Francis denounced the fact that “fear is leading to a sense that we need to defend ourselves against what is depicted in demagogic terms as an invasion.”
Francis denounced the fact that “fear is leading to a sense that we need to defend ourselves against what is depicted in demagogic terms as an invasion” and said, “the rhetoric of the clash of civilizations merely serves to justify violence and to nurture hatred.” He said, “the failure or, in any case, the weakness of politics, and factionalism are leading to forms of radicalism and terrorism.”
He urged the bishops of the Mediterranean region to “speak out to demand that government leaders protect minorities and religious freedom” and said, “the persecution experienced above all—but not only—by Christian communities is a heart-rending fact that cannot leave us indifferent.”
While “acceptance and dignified integration is not easy,” Francis said, “yet it is unthinkable that we can address the problem by putting up walls.” Then, departing from his prepared text he said, “I feel fear when I hear some discourses of some leaders of the new forms of populism, it brings to mind speeches that sowed fear and then hate in the decade of the 1930s of the last century.” By putting up walls, he said, “we cut ourselves off from the richness brought by others, which always represents an opportunity for growth. When we reject the desire for fellowship present deep within the human heart and is part of the history of peoples, we stand in the way of the unification of the human family, which despite many challenges, continues to advance.”
Francis told the bishops, “may we not allow a spirit of nationalism to spread the opposite view, namely, that those states less accessible and geographically more isolated should be privileged. Dialogue alone enables us to come together, to overcome prejudices and stereotypes, to tell our stories and to come to know ourselves better.”
Dialogue alone enables us to come together, to overcome prejudices and stereotypes, to tell our stories and to come to know ourselves better.

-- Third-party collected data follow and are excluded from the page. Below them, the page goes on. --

Lemma main_fails_before_writing_witness :
  main PyLib.json_loads PyLib.fromisoformat PyLib.isoformat
    sample_strftime sample_fmt_other
    (Some [line_join; line_bad_timestamp])
  = ([], Raise ValueError)
  /\ main PyLib.json_loads PyLib.fromisoformat PyLib.isoformat
       sample_strftime sample_fmt_other
       (Some [line_join_naive; line_disconnect_utc])
     = ([], Raise TypeError)
  /\ main PyLib.json_loads PyLib.fromisoformat PyLib.isoformat
       sample_strftime sample_fmt_other
       (Some [line_join_list_guild; line_disconnect])
     = ([], Raise TypeError).
Proof.
  split; [| split].
  - apply (proj1 (main_fails_before_writing
                    PyLib.json_loads PyLib.fromisoformat PyLib.isoformat
                    sample_strftime sample_fmt_other
                    [line_join; line_bad_timestamp])).
    vm_compute. reflexivity.
  - apply (proj1 (proj2 (main_fails_before_writing
                           PyLib.json_loads PyLib.fromisoformat
                           PyLib.isoformat sample_strftime sample_fmt_other
                           [line_join_naive; line_disconnect_utc]))
             {| event_counts :=
                  [(VStr "join_call", 1); (VStr "voice_disconnect", 1)];
                call_events := mixed_calls;
                messages := [] |}).
    + vm_compute. reflexivity.
    + reflexivity.
  - apply (proj2 (proj2 (main_fails_before_writing
                           PyLib.json_loads PyLib.fromisoformat
                           PyLib.isoformat sample_strftime sample_fmt_other
                           [line_join_list_guild; line_disconnect]))
             {| event_counts :=
                  [(VStr "join_call", 1); (VStr "voice_disconnect", 1)];
                call_events :=
                  [ ("join_call", utc_time 12 0 0 0, VList [VStr "x"]);
                    ("voice_disconnect", utc_time 12 30 0 500000, VNone) ];
                messages := [] |}
             [ {| start := utc_time 12 0 0 0;
                  end_ := utc_time 12 30 0 500000;
                  server := VList [VStr "x"];
                  duration_sec := 1800500000 # 1000000 |} ]).
    + vm_compute. reflexivity.
    + reflexivity.
    + constructor. reflexivity.
Defined.

Lemma sample_log_run :
  main PyLib.json_loads PyLib.fromisoformat PyLib.isoformat
    sample_strftime sample_fmt_other (Some sample_lines)
  = (sample_log, Ok tt).
Proof. vm_compute. reflexivity. Qed.
(** X10. Validation is exact: with a live context and a key that is not in
    the index, Create returns no error exactly when the skeleton is valid
    (customer and currency non-empty, at least one line, every line with
    quantity > 0 and unit price >= 0). *)
Theorem Create_succeeds_iff_valid now freshID ctx s o key :
  ctxCause ctx = None →
  keyUnused s key →
  createErr (Create now freshID ctx s o key) = None ↔ validSkeleton o.
Proof.
  intros Hctx Hk. rewrite (Create_slow_path now freshID ctx s o key Hctx Hk).
  split.
  - destruct (buildOrder now freshID o) as [n|] eqn:Hb; [|done].
    intros _. by apply buildOrder_some in Hb as [Hv _].
  - intros Hv. by rewrite (buildOrder_valid _ _ _ Hv).
Qed.

Lemma Create_succeeds_iff_valid_witness :
  createErr (Create 7 "n1" background sampleStore sampleSkeleton "k3") = None
  ↔ validSkeleton sampleSkeleton.
Proof.
  apply (Create_succeeds_iff_valid 7 "n1" background sampleStore sampleSkeleton "k3").
  - reflexivity.
  - right. reflexivity.
Defined.

(** X11. A created order carries the caller's customer, currency and
    attributes (a nil map stays nil), has createdAt = updatedAt = the
    instant read from the clock, and is not deleted. *)
Theorem Create_copies_skeleton now freshID ctx s o key :
  ctxCause ctx = None →
  validSkeleton o →
  keyUnused s key →
  let ord := createdOrder (Create now freshID ctx s o key) in
  CustomerID ord = CustomerID o ∧ Currency ord = Currency o ∧
  Attributes ord = Attributes o ∧
  CreatedAt ord = now ∧ UpdatedAt ord = now ∧ DeletedAt ord = None.
Proof.
  intros Hctx Hv Hk.
  rewrite Create_slow_path, (buildOrder_valid _ _ _ Hv) by done.
  by split_and!.
Qed.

He said that “for those who believe in the Gospel, dialogue is advantageous not only from an anthropological but also from a theological standpoint.” He said, “we need to develop a theology of acceptance and of dialogue leading to a renewed understanding and proclamation of the teaching of Scripture” but, he added, “this can only happen if we make every effort to take the first step and not exclude the seeds of truth also possessed by others.”

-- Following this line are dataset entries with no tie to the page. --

(** * Download/tab correlation engine of the background service worker (v2.6.0)

    A shallow embedding of the background script: the filename/title
    similarity scorer ([calculateMatchScore] and its helpers), the matcher
    ([matchDownloadToTab]), the registry update ([updateTabState]), the
    progress poller ([pollTabProgress]) and the [chrome.downloads] and
    [chrome.runtime] listeners, followed by the properties established
    about them.  Two further parts of the file are embedded as well: the
    script the poller runs in the page ([getProgressFromPage], module
    [PageScript]) and the earlier worker of version 2.1.0, which binds
    downloads by the order of the clicks (module [V210]).

    Conventions of the embedding.
    - A JavaScript string is the list of its UTF-16 code units.
    - A JavaScript [Map] that is iterated is an association list kept in
      insertion order ([downloadState]); a [Map] that is only read, written
      and deleted by key is a [gmap] ([unmatchedDownloads]); the [Set]
      [monitoredTabs] is a [gset].
    - [null] and [undefined] are both [None]; truthiness tests are written
      out ([truthyStr], [truthyId]).
    - Every listener body is one atomic step on the [World]; the worker is
      followed from its start with empty maps (nothing restored from
      storage), and writes to storage and message sends do not fail.
    - The scorer is parametric in [String.prototype.toLowerCase]
      ([Platform]); on ASCII strings it is [asciiLower]. *)

From stdpp Require Import base gmap.
From Stdlib Require Import ZArith NArith List Bool Lia String Ascii.
From Stdlib Require Import DecimalString.
From Stdlib Require DecimalPos DecimalN DecimalZ.
From Stdlib Require Import Floats.
Import ListNotations.

Local Open Scope Z_scope.

(* ===================================================================== *)
(** ** JavaScript strings                                                 *)
(* ===================================================================== *)

Module JS.

(** A string is its sequence of UTF-16 code units. *)
Definition jsstring := list N.

(** ASCII literal. *)
Definition lit (s : string) : jsstring :=
  List.map N_of_ascii (list_ascii_of_string s).

Definition eqs (a b : jsstring) : bool := bool_decide (a = b).

(** Truthiness of a possibly absent string: [null], [undefined] and the
    empty string are falsy. *)
Definition truthyStr (o : option jsstring) : bool :=
  match o with
  | Some (_ :: _) => true
  | _ => false
  end.

(** Regular expression class [\s], which is also the set removed by
    [String.prototype.trim]. *)
Definition isSpace (c : N) : bool :=
  ((9 <=? c) && (c <=? 13) || (c =? 32) || (c =? 160) || (c =? 5760)
   || ((8192 <=? c) && (c <=? 8202)) || (c =? 8232) || (c =? 8233)
   || (c =? 8239) || (c =? 8287) || (c =? 12288) || (c =? 65279))%N.

(** Line terminators: the characters [.] does not match. *)
Definition isLineTerminator (c : N) : bool :=
  ((c =? 10) || (c =? 13) || (c =? 8232) || (c =? 8233))%N.

(** Regular expression classes [\d] and [[0-9]]. *)
Definition isDigit (c : N) : bool := ((48 <=? c) && (c <=? 57))%N.

(** Canonicalisation used by the [i] flag (without the [u] flag): a code
    unit outside ASCII never canonicalises to an ASCII one, so for the
    ASCII letters of the patterns only the two ASCII cases match. *)
Definition asciiUpper (c : N) : N :=
  (if (97 <=? c) && (c <=? 122) then c - 32 else c)%N.
Lemma channel_items_skip t : forall s,
  item_free t = true -> channel_items (t ++ s) = channel_items s.
Proof.
  induction t as [|c t IH]; intros s H; [reflexivity|].
  cbn [item_free] in H. apply andb_prop in H. destruct H as [Hc Ht].
  change (String c t ++ s) with (String c (t ++ s)).
  cbn [channel_items].
  change (String c (t ++ s)) with (String c t ++ s).
  rewrite (clash_strip _ _ s Hc). apply IH, Ht.
Qed.

Lemma no_lt_item_free t : no_lt t = true -> item_free t = true.
Proof.
  induction t as [|c t IH]; intros H; [reflexivity|].
  cbn [no_lt] in H. apply andb_prop in H. destruct H as [Hc Ht].
  cbn [item_free]. rewrite (IH Ht), andb_true_r.
  cbn [clash]. rewrite Ascii.eqb_sym.
  destruct (Ascii.eqb c "<"); [discriminate Hc | reflexivity].
Qed.

Lemma text_before_tag_stops t : forall r,
  no_lt t = true ->
  text_before_tag (t ++ String "<" r) = (t, String "<" r).
Proof.
  induction t as [|c t IH]; intros r H; [reflexivity|].
  cbn [no_lt] in H. apply andb_prop in H. destruct H as [Hc Ht].
  change (String c t ++ String "<" r) with (String c (t ++ String "<" r)).
  cbn [text_before_tag].
  destruct (Ascii.eqb c "<"); [discriminate Hc|].
  rewrite (IH r Ht). reflexivity.
Qed.

(** One [<item>] element, with the indentation before it. *)
Lemma channel_items_item t rest :
  no_lt t = true ->
  channel_items ("        <item>" ++ t ++ "</item>" ++ rest)
  = t :: channel_items rest.
Proof.
  intros Ht.
  change ("        <item>" ++ t ++ "</item>" ++ rest)
    with ("        " ++ String "<" ("item>" ++ t ++ "</item>" ++ rest)).
  rewrite channel_items_skip by reflexivity.
  cbn [channel_items].
  change (strip_prefix "<item>" (String "<" ("item>" ++ t ++ "</item>" ++ rest)))
    with (Some (t ++ String "<" ("/item>" ++ rest))).
  cbv iota beta.
  rewrite (text_before_tag_stops t _ Ht).
  change (is_prefix "</item>" (String "<" ("/item>" ++ rest))) with true.
  cbv iota beta. f_equal.
  rewrite (channel_items_skip "item>") by reflexivity.
  rewrite (channel_items_skip t) by (apply no_lt_item_free, Ht).
  apply (channel_items_skip "</item>"). reflexivity.
Qed.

Pope Francis recalled that “all too often, history has known conflicts and struggles based on the distorted notion that we are defending God by opposing anyone who does not share our set of beliefs.” Indeed, he added, “extremism and fundamentalism deny the dignity of the human person and his or her religious freedom, and thus lead to moral decline and the spread of an antagonistic view of human relationships.”

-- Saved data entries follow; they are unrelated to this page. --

Definition M (A : Type) : Type := system -> outcome (A * system).

Definition ret {A} (a : A) : M A := fun s => Ok (a, s).

Definition bind {A B} (m : M A) (k : A -> M B) : M B :=
  fun s => match m s with
           | Ok (a, s') => k a s'
           | Crash f s' => Crash f s'
           end.

Definition crash {A} (f : fault) : M A := fun s => Crash f s.

Notation "'do' x <- m ; k" := (bind m (fun x => k))
  (at level 10, x name, m at level 100, k at level 200).

Definition on_bus {A} (f : i2c_bus -> A * i2c_bus) : M A :=
  fun s => let '(a, b) := f (bus s) in
           Ok (a, {| clientdata := clientdata s; bus := b;
                     classdev_script := classdev_script s |}).

(** [data->...]: a NULL [data] crashes. *)
Definition get_data : M cat3626_data :=
  fun s => match clientdata s with
           | Some d => Ok (d, s)
           | None => Crash NullPointer s
           end.

Definition put_data (d : cat3626_data) : M unit :=
  fun s => Ok (tt, {| clientdata := Some d; bus := bus s;
                      classdev_script := classdev_script s |}).

Definition in_array {A} (l : list A) (i : Z) : bool :=
  (0 <=? i) && (i <? Z.of_nat (length l)).

(** Read of [data->leds[i]]. *)
Definition led_at (i : Z) : M cat3626_led :=
  do d <- get_data;
  match leds d !! Z.to_nat i with
  | Some l => if in_array (leds d) i then ret l else crash (OutOfBounds i)
  | None => crash (OutOfBounds i)
  end.

(** Write of [data->leds[i]]. *)
Definition store_led (i : Z) (l : cat3626_led) : M unit :=
  do d <- get_data;
  if in_array (leds d) i
  then put_data {| data_client := data_client d;
                   leds := <[Z.to_nat i := l]> (leds d);
                   chip_info := chip_info d |}
  else crash (OutOfBounds i).

(** [data->leds[i].field = ...] *)
Definition modify_led (i : Z) (f : cat3626_led -> cat3626_led) : M unit :=
  do l <- led_at i;
  store_led i (f l).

He said all this “shows us the urgent need of a more vital encounter between different religious confessions, one motivated by sincere respect and a desire for peace,” and recalled that the Document on Human Fraternity signed at Abu Dhabi states that “the authentic teachings of religions invite us to remain rooted in the values of peace; to defend the values of mutual understanding, human fraternity and harmonious coexistence.”
Francis said, “religious groups and different communities can cooperate more actively in helping the poor and welcoming immigrants, in such a way that our relationships are motivated by common goals and accompanied by active commitment.” In this way, he said, “Those who together dirty their hands in building peace and fraternal acceptance will no longer be able to fight over matters of faith, but will pursue the paths of respectful discussion, mutual solidarity, and the quest for unity.”